*** Block opens ***

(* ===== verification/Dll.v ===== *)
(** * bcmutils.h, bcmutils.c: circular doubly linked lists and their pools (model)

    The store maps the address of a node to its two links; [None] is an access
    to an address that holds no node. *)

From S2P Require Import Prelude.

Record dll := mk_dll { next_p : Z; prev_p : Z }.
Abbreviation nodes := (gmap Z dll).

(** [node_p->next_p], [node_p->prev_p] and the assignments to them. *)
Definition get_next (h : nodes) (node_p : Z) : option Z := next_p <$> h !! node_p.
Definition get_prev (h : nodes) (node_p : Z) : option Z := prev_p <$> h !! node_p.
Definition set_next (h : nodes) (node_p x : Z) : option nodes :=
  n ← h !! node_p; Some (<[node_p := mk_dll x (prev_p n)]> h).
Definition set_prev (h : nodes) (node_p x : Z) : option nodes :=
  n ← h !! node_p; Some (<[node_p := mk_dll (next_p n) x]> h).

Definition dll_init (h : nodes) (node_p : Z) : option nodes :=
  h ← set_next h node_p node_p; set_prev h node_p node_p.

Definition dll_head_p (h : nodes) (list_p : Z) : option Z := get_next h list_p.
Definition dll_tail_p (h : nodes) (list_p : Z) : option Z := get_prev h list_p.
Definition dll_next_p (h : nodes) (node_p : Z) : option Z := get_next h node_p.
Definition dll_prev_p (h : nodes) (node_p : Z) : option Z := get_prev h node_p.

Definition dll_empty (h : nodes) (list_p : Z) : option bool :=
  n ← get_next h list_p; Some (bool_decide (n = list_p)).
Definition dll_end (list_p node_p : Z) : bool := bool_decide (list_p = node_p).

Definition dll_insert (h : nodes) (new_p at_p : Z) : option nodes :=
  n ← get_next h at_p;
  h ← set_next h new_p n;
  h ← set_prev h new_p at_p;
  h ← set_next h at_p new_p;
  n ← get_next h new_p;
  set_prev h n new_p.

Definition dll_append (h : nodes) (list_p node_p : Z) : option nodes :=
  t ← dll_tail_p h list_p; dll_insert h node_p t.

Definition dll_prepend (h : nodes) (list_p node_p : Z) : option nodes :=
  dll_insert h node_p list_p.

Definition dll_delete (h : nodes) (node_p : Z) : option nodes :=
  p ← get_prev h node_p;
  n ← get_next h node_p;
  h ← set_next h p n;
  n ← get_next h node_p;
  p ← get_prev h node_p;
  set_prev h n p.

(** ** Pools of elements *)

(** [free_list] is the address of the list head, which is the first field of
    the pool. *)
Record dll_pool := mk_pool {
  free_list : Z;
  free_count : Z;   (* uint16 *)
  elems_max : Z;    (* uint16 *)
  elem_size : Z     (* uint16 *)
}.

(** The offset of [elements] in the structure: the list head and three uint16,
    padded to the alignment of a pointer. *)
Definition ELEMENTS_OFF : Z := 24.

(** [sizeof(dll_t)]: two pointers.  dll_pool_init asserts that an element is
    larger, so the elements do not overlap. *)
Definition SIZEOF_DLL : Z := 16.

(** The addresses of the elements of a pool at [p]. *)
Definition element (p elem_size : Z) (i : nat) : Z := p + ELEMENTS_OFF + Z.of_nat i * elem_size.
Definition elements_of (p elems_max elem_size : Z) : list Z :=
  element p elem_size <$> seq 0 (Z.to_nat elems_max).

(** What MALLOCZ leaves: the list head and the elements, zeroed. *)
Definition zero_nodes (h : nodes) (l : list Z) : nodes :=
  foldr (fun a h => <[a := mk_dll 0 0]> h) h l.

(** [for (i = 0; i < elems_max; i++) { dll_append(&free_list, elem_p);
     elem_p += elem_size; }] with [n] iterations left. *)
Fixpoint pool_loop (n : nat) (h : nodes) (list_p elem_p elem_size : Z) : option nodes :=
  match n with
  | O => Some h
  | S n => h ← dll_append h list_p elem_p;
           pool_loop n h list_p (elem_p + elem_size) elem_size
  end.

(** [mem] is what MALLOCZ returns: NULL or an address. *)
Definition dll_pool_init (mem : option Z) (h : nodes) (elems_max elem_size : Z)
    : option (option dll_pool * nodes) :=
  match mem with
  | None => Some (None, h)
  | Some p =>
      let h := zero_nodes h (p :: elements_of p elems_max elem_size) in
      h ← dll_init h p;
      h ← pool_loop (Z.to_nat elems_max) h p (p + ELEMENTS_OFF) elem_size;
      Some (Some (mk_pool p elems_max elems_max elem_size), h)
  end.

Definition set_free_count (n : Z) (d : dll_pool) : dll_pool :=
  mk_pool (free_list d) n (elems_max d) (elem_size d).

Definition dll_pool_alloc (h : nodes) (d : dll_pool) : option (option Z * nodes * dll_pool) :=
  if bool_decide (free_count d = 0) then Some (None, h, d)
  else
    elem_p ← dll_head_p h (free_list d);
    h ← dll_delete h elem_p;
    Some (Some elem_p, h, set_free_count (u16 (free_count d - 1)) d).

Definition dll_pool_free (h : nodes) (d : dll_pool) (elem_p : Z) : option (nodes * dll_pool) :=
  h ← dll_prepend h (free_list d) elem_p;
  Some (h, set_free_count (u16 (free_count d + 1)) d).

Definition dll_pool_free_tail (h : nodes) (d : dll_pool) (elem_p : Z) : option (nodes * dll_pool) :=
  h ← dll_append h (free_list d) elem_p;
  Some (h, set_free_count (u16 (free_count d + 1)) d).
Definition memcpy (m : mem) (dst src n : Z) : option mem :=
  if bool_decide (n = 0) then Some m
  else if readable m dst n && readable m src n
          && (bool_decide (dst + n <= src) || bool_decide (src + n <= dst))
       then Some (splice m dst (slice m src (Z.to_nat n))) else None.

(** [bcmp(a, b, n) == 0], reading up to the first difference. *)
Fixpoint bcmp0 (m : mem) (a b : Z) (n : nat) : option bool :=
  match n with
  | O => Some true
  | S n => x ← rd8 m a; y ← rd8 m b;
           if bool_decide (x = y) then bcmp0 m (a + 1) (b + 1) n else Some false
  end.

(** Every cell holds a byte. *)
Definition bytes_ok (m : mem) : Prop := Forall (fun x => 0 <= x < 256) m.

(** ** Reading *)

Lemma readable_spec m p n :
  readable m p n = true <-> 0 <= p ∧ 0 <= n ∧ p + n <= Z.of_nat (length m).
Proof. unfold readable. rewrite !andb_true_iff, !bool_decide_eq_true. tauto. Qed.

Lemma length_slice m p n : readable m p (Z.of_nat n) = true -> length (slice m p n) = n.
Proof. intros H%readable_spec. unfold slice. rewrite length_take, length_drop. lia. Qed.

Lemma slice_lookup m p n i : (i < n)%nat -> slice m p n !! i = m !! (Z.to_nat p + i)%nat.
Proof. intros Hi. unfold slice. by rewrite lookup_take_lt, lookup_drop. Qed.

*** Block closes ***

Of the entries listed above, reproduce only the lines starting at the line containing "Definition dll_prev_p (h" and ending at the line containing "h ← set_next h new_p n;". Include both, exactly as they stand.

## Answer section
Definition dll_prev_p (h : nodes) (node_p : Z) : option Z := get_prev h node_p.

Definition dll_empty (h : nodes) (list_p : Z) : option bool :=
  n ← get_next h list_p; Some (bool_decide (n = list_p)).
Definition dll_end (list_p node_p : Z) : bool := bool_decide (list_p = node_p).

Definition dll_insert (h : nodes) (new_p at_p : Z) : option nodes :=
  n ← get_next h at_p;
  h ← set_next h new_p n;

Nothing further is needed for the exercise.